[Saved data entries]
++++++++++
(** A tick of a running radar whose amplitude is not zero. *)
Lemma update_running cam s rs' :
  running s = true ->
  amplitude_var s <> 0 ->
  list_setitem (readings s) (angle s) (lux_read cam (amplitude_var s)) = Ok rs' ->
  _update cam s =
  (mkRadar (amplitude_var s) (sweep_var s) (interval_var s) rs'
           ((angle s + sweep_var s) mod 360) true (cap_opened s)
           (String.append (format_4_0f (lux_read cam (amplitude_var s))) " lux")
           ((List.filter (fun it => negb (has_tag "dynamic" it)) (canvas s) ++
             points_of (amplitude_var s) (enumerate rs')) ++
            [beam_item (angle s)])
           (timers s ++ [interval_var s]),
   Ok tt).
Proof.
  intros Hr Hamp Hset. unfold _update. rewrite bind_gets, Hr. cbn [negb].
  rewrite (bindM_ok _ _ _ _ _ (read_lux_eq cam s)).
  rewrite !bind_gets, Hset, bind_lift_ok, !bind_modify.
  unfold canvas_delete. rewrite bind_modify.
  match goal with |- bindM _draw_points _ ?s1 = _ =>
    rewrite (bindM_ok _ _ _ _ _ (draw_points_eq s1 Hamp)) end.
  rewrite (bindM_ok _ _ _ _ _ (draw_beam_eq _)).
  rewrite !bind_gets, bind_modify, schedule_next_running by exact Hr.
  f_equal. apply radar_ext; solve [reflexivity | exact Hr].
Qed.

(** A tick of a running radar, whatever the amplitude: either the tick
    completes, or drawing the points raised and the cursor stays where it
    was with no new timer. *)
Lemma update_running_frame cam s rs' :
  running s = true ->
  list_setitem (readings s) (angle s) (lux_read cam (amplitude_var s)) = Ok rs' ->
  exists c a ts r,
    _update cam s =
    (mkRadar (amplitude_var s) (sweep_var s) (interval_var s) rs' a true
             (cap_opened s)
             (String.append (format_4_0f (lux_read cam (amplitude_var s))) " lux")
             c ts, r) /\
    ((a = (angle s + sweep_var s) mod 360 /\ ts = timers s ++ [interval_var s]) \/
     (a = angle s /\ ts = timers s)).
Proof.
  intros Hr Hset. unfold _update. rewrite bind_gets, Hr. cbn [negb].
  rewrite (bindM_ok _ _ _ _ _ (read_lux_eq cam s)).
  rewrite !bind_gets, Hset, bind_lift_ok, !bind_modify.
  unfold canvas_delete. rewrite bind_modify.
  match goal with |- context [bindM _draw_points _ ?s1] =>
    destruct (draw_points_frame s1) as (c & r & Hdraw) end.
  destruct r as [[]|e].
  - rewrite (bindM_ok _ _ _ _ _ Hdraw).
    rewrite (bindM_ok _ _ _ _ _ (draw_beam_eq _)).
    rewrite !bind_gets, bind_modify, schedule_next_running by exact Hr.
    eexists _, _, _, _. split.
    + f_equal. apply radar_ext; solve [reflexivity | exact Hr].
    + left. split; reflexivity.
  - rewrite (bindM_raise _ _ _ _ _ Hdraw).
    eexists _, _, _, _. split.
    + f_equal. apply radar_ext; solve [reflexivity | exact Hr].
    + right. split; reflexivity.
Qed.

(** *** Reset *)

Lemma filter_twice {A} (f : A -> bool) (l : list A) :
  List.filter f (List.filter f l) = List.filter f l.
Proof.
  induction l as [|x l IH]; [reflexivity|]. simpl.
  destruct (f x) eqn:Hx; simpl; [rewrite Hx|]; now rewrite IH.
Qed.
++++++++++
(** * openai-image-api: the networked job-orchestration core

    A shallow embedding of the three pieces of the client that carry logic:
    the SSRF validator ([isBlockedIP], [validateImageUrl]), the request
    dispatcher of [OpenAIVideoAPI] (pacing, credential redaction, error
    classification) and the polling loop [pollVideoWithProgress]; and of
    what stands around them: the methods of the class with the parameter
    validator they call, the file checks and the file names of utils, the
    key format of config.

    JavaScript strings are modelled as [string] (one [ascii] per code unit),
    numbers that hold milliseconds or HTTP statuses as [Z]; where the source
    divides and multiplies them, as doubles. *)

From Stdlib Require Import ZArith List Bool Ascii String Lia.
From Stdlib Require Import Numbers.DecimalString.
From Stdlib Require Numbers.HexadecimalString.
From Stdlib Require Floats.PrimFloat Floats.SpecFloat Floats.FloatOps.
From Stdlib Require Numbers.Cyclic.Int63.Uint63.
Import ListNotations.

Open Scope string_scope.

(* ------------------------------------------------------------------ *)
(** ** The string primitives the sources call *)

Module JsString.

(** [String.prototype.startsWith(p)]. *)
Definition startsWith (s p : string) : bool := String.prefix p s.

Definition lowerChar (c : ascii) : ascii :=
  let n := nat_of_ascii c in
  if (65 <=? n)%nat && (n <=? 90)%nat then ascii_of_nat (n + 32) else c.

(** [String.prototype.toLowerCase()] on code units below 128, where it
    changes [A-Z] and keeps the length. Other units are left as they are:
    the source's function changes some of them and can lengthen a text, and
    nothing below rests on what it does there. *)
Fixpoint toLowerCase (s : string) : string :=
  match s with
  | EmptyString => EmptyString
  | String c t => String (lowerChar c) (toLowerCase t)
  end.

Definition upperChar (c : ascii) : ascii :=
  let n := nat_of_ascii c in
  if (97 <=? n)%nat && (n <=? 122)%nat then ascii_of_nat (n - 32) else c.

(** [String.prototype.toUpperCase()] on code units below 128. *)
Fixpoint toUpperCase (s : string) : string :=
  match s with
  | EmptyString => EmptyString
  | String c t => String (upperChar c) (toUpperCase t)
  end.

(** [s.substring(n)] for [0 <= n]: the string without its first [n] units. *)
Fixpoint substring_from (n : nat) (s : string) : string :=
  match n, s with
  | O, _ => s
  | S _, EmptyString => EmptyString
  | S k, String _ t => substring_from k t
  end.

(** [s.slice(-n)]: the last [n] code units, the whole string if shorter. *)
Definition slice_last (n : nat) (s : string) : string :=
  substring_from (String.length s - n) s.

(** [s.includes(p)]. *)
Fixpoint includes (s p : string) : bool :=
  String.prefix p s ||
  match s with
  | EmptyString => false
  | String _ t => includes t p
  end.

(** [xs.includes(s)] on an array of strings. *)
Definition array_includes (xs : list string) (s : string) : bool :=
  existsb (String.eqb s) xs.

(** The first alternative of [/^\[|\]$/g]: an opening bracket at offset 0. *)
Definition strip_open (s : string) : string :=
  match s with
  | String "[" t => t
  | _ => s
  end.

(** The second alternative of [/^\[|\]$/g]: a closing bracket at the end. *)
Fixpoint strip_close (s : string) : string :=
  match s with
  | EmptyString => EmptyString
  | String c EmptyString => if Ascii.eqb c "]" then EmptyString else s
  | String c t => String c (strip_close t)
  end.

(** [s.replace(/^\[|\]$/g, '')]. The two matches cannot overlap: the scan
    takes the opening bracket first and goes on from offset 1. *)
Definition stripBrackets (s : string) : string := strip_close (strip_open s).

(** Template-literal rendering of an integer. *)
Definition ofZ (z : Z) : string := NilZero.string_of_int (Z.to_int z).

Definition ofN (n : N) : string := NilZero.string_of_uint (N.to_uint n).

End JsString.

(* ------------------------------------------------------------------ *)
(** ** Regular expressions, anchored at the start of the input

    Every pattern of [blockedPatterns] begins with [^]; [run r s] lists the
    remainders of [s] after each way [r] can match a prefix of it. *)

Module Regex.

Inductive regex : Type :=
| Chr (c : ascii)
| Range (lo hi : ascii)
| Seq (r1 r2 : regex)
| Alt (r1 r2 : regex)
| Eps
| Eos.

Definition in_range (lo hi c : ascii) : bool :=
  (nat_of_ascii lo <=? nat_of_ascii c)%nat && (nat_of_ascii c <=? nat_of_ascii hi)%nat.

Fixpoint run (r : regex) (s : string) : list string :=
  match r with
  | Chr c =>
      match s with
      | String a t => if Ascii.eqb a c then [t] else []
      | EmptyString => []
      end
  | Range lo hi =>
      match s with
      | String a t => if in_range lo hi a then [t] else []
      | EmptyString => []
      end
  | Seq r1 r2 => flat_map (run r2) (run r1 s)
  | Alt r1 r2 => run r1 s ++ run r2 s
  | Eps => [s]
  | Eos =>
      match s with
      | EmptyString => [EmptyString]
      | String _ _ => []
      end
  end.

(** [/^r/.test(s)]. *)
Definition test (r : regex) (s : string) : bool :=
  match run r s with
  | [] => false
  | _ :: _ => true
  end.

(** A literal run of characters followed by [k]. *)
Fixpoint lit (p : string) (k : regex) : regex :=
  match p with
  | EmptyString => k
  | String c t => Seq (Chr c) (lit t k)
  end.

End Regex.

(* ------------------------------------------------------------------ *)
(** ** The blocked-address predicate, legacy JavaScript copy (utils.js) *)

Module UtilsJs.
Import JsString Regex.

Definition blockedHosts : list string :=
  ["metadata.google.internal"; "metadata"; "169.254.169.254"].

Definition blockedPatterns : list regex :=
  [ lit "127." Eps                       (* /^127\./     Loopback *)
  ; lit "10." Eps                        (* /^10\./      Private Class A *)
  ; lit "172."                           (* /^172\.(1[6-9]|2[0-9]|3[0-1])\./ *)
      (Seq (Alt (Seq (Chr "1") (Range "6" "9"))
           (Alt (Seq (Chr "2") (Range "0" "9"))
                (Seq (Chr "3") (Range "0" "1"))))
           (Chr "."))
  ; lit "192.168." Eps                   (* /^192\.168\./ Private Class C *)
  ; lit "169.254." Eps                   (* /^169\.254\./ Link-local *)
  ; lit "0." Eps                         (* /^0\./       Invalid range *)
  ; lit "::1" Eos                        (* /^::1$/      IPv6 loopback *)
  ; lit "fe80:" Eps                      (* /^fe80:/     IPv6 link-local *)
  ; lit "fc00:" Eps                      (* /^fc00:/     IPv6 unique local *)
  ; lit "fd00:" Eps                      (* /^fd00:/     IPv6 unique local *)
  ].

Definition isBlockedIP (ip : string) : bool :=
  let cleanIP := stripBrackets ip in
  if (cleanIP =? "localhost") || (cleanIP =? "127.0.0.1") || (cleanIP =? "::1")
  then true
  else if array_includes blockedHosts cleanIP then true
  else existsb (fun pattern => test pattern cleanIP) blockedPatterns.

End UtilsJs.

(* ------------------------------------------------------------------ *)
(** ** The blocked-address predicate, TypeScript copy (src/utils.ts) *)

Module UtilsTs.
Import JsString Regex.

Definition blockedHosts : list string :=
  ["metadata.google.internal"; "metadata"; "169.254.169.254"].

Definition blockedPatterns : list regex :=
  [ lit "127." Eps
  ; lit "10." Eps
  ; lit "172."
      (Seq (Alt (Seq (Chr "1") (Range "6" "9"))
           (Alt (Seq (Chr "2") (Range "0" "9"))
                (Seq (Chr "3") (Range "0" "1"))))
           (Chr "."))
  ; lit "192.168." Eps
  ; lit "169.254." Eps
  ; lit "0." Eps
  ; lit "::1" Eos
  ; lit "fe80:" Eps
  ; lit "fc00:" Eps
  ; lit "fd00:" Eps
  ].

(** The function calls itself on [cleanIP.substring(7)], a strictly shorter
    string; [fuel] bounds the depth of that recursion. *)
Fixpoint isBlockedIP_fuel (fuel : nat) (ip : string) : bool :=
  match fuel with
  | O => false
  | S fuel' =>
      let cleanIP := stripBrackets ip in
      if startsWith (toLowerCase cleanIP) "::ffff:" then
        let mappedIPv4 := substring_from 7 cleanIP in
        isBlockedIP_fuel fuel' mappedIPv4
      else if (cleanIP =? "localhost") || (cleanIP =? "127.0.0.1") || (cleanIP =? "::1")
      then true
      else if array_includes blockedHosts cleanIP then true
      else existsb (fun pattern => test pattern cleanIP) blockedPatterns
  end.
++++++++++
The task:
Whenever a line in the data holds "prefix", copy that line.

Exercise solution:
Definition startsWith (s p : string) : bool := String.prefix p s.
  String.prefix p s ||
    remainders of [s] after each way [r] can match a prefix of it. *)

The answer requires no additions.